DESCRIPTION OF THE TASK:
Return each line of the records below in which the string "with" turns up.
——
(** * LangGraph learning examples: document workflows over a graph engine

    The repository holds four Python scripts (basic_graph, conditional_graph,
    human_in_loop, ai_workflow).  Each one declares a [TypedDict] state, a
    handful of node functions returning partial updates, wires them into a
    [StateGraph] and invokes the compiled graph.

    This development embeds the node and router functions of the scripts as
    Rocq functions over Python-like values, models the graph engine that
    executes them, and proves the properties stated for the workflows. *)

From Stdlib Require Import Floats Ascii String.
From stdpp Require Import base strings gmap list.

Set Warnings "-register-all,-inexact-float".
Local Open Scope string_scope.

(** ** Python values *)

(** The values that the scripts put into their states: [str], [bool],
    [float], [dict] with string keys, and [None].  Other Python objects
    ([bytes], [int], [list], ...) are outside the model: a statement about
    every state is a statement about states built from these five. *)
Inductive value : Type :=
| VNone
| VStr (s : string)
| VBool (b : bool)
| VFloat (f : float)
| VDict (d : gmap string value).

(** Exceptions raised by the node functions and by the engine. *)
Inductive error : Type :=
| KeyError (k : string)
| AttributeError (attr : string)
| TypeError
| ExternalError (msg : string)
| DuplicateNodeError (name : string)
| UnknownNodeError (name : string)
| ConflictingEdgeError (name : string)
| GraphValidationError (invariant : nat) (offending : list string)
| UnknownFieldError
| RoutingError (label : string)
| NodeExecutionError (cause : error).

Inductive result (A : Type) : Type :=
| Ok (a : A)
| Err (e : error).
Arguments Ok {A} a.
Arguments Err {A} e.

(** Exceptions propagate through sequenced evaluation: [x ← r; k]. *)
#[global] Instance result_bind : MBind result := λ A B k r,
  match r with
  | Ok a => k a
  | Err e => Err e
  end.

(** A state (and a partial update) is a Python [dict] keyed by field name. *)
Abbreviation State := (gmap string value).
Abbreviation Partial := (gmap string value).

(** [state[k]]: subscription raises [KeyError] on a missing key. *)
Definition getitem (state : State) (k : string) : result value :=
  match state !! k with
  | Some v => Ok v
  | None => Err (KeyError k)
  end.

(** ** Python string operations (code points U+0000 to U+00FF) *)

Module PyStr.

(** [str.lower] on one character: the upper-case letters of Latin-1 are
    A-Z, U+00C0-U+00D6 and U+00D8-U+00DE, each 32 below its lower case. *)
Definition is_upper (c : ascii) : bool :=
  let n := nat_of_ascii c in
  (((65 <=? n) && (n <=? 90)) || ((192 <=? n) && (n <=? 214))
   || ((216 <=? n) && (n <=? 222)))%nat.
——
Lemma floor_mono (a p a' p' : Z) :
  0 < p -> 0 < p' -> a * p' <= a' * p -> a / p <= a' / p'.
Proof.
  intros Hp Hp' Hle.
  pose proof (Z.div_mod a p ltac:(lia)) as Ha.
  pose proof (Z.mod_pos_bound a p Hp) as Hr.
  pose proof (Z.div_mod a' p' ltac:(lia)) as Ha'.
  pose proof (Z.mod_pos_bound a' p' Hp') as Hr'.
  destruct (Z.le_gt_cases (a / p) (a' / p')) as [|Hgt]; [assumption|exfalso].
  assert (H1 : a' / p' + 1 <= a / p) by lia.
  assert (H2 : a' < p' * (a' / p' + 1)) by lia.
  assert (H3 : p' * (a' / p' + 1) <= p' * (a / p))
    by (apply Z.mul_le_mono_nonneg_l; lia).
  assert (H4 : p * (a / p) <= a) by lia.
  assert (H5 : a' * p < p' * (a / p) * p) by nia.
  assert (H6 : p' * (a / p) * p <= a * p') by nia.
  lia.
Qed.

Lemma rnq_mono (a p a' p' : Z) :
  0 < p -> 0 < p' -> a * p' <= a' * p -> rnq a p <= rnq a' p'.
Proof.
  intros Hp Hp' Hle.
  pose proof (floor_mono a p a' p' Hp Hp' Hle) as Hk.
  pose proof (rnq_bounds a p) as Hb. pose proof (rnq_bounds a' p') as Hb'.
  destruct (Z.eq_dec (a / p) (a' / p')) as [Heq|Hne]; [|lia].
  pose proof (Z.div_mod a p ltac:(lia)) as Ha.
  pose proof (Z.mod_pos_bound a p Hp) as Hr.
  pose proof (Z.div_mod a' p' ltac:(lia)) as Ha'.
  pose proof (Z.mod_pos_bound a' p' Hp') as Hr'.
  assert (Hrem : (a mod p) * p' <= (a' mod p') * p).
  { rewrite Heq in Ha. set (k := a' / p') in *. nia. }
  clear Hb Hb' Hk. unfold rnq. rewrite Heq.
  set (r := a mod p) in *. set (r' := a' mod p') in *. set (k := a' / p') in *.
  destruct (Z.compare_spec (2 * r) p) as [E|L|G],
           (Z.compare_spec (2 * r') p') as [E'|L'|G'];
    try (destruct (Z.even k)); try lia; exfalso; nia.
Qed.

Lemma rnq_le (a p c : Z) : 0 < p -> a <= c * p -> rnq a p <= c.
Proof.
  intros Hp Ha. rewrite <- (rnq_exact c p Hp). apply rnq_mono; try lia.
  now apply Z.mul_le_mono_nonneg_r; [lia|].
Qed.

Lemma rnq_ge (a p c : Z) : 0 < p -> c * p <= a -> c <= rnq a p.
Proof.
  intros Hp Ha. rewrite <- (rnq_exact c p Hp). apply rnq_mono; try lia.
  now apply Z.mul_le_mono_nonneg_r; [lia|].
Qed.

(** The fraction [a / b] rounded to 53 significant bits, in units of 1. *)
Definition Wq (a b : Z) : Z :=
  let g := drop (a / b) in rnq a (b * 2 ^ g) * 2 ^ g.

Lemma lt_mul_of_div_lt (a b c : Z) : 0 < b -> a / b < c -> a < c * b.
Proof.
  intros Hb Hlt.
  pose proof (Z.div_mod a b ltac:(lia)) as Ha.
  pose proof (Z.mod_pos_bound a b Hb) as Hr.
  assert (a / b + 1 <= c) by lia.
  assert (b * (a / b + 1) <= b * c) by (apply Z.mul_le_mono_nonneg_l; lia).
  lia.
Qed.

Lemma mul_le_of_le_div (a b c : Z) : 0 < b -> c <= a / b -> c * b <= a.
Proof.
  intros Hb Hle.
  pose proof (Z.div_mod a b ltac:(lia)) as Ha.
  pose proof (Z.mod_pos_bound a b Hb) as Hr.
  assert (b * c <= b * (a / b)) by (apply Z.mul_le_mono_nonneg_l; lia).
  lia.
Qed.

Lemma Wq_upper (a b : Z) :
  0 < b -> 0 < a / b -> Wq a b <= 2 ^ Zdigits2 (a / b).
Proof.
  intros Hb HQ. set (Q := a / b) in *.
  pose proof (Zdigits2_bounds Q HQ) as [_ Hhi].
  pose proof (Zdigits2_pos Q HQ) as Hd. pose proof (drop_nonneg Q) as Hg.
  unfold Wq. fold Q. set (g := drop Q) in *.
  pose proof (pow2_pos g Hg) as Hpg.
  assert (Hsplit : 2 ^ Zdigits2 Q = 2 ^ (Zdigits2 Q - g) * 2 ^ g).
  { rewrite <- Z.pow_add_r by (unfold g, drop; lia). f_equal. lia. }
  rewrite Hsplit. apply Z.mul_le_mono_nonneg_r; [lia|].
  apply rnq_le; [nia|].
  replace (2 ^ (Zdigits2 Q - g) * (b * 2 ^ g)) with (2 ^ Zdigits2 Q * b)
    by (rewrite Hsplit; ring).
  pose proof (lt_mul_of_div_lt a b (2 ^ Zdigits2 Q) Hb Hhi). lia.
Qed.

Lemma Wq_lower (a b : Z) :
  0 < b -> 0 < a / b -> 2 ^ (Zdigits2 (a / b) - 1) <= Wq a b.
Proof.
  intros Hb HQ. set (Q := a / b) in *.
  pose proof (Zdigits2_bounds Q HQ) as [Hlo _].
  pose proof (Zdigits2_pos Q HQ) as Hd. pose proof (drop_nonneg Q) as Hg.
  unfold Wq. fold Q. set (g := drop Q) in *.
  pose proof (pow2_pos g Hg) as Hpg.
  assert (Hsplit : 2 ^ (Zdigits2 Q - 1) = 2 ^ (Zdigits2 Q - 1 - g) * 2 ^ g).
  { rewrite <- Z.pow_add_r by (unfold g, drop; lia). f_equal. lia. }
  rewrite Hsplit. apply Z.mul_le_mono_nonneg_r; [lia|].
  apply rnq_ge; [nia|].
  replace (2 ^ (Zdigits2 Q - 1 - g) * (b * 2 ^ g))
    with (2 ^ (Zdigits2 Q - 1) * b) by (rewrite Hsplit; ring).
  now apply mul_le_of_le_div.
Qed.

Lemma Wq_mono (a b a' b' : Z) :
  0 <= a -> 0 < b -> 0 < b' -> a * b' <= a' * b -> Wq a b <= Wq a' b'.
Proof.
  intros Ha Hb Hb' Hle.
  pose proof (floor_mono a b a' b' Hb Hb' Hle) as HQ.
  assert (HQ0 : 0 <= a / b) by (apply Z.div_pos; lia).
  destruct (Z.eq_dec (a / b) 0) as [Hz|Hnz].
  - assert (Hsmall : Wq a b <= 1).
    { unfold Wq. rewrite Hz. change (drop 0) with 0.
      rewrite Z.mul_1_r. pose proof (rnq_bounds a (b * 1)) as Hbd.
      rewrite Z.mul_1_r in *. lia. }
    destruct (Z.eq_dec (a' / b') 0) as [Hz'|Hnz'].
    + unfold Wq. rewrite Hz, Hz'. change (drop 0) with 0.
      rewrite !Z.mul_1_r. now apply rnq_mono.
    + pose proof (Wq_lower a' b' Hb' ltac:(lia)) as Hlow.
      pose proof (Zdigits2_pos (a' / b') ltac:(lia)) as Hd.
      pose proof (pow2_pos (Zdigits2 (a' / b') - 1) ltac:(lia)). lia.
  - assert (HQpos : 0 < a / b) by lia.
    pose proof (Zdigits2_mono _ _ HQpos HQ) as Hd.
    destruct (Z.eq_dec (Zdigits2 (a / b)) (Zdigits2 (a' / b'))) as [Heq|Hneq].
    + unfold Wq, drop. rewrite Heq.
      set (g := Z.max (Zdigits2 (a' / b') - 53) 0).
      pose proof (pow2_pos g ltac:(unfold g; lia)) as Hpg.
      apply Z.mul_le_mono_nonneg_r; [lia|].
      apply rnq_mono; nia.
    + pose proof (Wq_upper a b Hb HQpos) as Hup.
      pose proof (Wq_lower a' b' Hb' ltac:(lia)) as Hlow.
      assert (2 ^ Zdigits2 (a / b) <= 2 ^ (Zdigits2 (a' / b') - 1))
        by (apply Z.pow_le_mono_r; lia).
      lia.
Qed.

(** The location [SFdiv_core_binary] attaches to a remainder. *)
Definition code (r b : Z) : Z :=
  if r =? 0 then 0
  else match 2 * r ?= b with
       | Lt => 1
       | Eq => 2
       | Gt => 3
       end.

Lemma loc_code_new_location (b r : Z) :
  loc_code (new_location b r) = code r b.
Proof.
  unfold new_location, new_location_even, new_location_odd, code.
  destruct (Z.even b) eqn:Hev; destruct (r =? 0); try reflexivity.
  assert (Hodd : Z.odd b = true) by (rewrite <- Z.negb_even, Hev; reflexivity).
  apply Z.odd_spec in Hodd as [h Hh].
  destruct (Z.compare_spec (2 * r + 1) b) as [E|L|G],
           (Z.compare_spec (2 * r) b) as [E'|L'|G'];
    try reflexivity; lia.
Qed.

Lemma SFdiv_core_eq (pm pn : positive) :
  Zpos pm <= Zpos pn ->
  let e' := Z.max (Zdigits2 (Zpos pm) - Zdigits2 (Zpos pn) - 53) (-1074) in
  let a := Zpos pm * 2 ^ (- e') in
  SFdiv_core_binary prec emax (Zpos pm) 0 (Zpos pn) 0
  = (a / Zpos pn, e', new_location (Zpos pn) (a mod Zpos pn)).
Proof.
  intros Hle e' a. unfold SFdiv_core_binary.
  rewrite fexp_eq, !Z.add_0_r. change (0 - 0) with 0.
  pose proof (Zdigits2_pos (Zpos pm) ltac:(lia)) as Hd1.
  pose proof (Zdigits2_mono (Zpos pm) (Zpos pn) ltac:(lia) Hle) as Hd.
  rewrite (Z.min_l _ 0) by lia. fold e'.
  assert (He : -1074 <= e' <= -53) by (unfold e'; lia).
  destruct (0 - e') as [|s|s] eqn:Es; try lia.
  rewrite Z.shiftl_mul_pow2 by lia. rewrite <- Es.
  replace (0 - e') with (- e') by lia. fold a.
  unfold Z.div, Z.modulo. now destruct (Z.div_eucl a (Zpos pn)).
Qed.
——
SOLUTION FOR THIS EXERCISE:
    [float], [dict] with string keys, and [None].  Other Python objects
  match r with
  match state !! k with
  replace (2 ^ (Zdigits2 Q - g) * (b * 2 ^ g)) with (2 ^ Zdigits2 Q * b)
    with (2 ^ (Zdigits2 Q - 1) * b) by (rewrite Hsplit; ring).
    { unfold Wq. rewrite Hz. change (drop 0) with 0.
    + unfold Wq. rewrite Hz, Hz'. change (drop 0) with 0.
  else match 2 * r ?= b with
  rewrite fexp_eq, !Z.add_0_r. change (0 - 0) with 0.
  replace (0 - e') with (- e') by lia. fold a.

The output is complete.